## Work request
Within the data that follows, how many lines contain the word "match"? Reply with only the number.

## Collected data entries
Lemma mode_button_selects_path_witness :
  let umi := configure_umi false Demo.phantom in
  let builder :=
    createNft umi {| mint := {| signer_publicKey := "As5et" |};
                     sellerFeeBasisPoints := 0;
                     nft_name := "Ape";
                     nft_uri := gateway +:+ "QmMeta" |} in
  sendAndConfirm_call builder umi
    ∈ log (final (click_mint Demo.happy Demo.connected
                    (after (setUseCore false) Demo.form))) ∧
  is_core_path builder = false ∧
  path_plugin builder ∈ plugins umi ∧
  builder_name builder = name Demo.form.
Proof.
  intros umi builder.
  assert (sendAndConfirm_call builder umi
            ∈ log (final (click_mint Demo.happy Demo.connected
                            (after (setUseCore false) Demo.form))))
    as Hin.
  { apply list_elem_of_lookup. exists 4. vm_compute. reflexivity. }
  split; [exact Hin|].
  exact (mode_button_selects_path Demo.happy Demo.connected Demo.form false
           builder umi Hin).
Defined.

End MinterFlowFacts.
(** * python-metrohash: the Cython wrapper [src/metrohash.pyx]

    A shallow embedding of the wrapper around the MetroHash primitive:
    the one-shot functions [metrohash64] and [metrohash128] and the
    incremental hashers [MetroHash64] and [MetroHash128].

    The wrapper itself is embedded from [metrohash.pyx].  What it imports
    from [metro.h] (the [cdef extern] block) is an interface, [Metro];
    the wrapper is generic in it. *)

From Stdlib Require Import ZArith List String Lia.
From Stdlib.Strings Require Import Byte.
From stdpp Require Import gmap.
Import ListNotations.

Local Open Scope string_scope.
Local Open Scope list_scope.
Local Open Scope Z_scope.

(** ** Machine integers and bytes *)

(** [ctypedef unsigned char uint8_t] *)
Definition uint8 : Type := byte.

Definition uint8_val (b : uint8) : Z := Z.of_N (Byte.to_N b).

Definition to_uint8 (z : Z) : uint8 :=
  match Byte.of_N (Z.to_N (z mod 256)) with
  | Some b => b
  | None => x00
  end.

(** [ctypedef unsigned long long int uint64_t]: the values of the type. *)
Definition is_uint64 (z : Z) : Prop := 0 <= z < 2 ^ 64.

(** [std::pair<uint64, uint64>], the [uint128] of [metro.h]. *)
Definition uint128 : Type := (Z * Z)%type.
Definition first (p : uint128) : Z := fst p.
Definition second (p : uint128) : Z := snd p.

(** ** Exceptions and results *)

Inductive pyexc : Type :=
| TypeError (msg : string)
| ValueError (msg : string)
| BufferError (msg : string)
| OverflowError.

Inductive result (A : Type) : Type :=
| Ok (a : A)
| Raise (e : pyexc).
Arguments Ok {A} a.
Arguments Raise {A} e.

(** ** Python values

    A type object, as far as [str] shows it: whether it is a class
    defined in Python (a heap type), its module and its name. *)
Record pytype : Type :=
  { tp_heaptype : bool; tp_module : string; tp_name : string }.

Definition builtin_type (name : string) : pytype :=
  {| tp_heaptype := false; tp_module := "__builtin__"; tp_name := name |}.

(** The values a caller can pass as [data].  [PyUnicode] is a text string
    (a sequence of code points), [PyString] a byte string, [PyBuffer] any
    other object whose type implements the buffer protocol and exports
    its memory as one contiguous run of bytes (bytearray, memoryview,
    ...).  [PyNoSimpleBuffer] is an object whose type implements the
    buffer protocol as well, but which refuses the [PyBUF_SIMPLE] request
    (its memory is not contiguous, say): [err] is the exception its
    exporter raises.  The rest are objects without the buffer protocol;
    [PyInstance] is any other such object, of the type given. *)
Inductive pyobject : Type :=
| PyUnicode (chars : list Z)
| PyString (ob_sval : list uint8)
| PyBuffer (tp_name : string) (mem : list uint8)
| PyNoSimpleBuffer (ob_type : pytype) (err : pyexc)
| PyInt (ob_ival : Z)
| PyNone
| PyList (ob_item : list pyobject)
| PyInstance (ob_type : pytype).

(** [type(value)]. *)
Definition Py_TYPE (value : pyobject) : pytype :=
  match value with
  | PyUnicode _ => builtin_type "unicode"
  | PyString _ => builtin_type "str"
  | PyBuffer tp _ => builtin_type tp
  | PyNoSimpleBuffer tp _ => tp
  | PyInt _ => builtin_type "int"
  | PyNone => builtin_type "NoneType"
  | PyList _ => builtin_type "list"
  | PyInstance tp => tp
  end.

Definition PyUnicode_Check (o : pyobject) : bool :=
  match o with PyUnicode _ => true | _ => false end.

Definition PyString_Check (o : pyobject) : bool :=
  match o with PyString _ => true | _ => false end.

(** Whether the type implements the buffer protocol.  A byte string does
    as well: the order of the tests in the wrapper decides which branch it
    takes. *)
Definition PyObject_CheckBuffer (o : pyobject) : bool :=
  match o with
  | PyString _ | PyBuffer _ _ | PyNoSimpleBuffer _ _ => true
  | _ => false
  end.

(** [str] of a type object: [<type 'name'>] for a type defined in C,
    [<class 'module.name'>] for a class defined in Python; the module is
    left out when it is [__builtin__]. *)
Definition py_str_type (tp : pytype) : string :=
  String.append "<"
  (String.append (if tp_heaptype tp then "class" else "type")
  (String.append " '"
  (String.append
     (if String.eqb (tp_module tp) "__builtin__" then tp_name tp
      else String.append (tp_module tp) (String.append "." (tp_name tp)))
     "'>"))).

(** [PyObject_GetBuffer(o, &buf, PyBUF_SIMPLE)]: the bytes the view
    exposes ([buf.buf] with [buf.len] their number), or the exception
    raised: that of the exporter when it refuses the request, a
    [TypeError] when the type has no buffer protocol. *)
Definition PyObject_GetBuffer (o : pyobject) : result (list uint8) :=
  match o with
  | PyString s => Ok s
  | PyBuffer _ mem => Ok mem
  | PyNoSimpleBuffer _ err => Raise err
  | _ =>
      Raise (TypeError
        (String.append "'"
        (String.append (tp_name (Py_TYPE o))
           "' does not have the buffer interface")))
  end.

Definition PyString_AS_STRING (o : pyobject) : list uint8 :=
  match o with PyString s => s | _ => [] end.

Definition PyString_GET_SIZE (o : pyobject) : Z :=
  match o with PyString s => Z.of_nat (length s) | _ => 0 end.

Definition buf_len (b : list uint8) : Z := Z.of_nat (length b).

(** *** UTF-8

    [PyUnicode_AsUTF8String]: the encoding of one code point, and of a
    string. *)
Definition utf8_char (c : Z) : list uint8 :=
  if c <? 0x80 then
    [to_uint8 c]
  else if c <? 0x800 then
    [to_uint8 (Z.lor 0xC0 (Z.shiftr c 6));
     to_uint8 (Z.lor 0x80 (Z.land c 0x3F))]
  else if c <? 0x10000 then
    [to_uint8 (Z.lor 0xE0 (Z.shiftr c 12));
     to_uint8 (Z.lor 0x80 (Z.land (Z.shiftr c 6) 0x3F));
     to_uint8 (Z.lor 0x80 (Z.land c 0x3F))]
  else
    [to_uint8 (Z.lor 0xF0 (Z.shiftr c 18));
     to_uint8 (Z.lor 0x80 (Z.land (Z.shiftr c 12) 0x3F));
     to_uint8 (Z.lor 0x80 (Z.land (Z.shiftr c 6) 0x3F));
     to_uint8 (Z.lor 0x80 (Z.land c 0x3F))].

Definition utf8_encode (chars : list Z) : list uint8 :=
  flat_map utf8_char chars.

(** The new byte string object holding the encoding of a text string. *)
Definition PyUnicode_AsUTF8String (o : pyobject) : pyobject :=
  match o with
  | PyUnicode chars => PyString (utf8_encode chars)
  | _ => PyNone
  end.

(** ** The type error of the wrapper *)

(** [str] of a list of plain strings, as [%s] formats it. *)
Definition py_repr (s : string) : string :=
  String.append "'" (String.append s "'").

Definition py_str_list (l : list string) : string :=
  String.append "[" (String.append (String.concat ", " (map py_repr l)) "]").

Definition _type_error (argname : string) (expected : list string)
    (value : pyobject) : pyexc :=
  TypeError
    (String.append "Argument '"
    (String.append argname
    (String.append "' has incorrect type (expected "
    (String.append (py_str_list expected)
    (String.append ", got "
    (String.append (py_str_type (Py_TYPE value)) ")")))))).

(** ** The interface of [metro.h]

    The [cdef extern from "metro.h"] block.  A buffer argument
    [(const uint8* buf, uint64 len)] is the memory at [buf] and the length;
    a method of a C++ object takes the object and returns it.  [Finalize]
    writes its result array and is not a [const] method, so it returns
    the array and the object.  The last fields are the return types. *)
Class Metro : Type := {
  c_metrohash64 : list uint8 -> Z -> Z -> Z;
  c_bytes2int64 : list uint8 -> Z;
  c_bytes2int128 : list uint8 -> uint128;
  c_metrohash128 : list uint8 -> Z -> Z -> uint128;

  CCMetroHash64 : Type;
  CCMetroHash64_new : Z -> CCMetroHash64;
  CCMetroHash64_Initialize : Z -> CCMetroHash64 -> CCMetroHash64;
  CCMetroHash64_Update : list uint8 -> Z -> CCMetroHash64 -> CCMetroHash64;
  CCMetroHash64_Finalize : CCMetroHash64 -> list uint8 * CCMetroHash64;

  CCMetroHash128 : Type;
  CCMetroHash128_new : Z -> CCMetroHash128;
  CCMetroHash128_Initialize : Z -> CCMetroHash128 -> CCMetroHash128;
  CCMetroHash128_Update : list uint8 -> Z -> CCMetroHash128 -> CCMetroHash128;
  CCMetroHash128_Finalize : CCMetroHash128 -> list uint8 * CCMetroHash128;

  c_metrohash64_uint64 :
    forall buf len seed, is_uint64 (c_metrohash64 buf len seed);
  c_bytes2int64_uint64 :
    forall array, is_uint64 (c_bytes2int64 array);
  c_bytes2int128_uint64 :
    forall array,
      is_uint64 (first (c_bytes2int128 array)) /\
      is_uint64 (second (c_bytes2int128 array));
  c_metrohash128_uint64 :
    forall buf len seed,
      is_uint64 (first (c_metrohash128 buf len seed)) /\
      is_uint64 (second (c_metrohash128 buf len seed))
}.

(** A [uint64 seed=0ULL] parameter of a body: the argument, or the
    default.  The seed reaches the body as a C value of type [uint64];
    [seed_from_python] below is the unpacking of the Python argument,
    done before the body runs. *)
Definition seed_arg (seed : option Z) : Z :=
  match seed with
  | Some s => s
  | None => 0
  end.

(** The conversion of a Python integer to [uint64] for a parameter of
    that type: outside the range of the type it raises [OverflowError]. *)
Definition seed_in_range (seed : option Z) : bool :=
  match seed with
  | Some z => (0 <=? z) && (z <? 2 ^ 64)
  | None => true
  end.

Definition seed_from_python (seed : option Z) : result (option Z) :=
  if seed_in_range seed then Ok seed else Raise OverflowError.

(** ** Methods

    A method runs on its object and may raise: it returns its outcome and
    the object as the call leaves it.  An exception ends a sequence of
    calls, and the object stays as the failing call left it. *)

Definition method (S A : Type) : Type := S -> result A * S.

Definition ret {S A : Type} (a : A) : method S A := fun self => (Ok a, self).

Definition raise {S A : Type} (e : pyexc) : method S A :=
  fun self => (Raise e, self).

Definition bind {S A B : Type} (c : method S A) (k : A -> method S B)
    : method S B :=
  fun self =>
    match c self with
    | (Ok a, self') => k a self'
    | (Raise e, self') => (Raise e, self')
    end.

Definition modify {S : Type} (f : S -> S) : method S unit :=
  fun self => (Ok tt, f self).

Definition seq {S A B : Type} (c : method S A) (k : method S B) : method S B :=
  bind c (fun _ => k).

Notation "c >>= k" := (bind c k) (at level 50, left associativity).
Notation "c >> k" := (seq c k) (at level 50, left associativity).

## Written answer
12